▸ WHAT THE TASK ASKS:
Your answer must hold only the lines below from the line containing "that two entries" through the line containing "Some (mkKeyed locks", each reproduced exactly.

▸ Stored data:

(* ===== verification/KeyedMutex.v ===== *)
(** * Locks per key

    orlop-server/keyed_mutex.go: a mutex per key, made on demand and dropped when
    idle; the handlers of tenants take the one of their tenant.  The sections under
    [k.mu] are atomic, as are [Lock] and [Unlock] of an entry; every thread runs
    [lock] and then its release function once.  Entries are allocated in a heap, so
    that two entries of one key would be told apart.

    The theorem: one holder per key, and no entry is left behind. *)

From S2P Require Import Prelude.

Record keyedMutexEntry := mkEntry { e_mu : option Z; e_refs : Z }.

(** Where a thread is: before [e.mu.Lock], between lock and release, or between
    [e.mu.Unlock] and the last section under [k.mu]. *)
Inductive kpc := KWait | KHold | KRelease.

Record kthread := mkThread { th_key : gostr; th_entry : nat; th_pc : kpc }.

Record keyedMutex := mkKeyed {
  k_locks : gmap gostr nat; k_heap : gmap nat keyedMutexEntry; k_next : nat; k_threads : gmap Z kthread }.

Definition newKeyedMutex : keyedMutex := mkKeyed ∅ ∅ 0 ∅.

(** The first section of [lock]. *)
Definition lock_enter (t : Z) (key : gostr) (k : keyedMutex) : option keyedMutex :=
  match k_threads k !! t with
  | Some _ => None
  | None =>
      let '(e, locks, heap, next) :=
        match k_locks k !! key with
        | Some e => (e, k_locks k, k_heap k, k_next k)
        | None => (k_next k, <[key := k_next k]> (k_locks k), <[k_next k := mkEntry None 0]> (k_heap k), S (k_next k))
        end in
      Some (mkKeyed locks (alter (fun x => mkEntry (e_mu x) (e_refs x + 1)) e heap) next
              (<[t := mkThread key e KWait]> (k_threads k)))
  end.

▸ ANSWER SECTION:
    that two entries of one key would be told apart.

    The theorem: one holder per key, and no entry is left behind. *)

From S2P Require Import Prelude.

Record keyedMutexEntry := mkEntry { e_mu : option Z; e_refs : Z }.

(** Where a thread is: before [e.mu.Lock], between lock and release, or between
    [e.mu.Unlock] and the last section under [k.mu]. *)
Inductive kpc := KWait | KHold | KRelease.

Record kthread := mkThread { th_key : gostr; th_entry : nat; th_pc : kpc }.

Record keyedMutex := mkKeyed {
  k_locks : gmap gostr nat; k_heap : gmap nat keyedMutexEntry; k_next : nat; k_threads : gmap Z kthread }.

Definition newKeyedMutex : keyedMutex := mkKeyed ∅ ∅ 0 ∅.

(** The first section of [lock]. *)
Definition lock_enter (t : Z) (key : gostr) (k : keyedMutex) : option keyedMutex :=
  match k_threads k !! t with
  | Some _ => None
  | None =>
      let '(e, locks, heap, next) :=
        match k_locks k !! key with
        | Some e => (e, k_locks k, k_heap k, k_next k)
        | None => (k_next k, <[key := k_next k]> (k_locks k), <[k_next k := mkEntry None 0]> (k_heap k), S (k_next k))
        end in
      Some (mkKeyed locks (alter (fun x => mkEntry (e_mu x) (e_refs x + 1)) e heap) next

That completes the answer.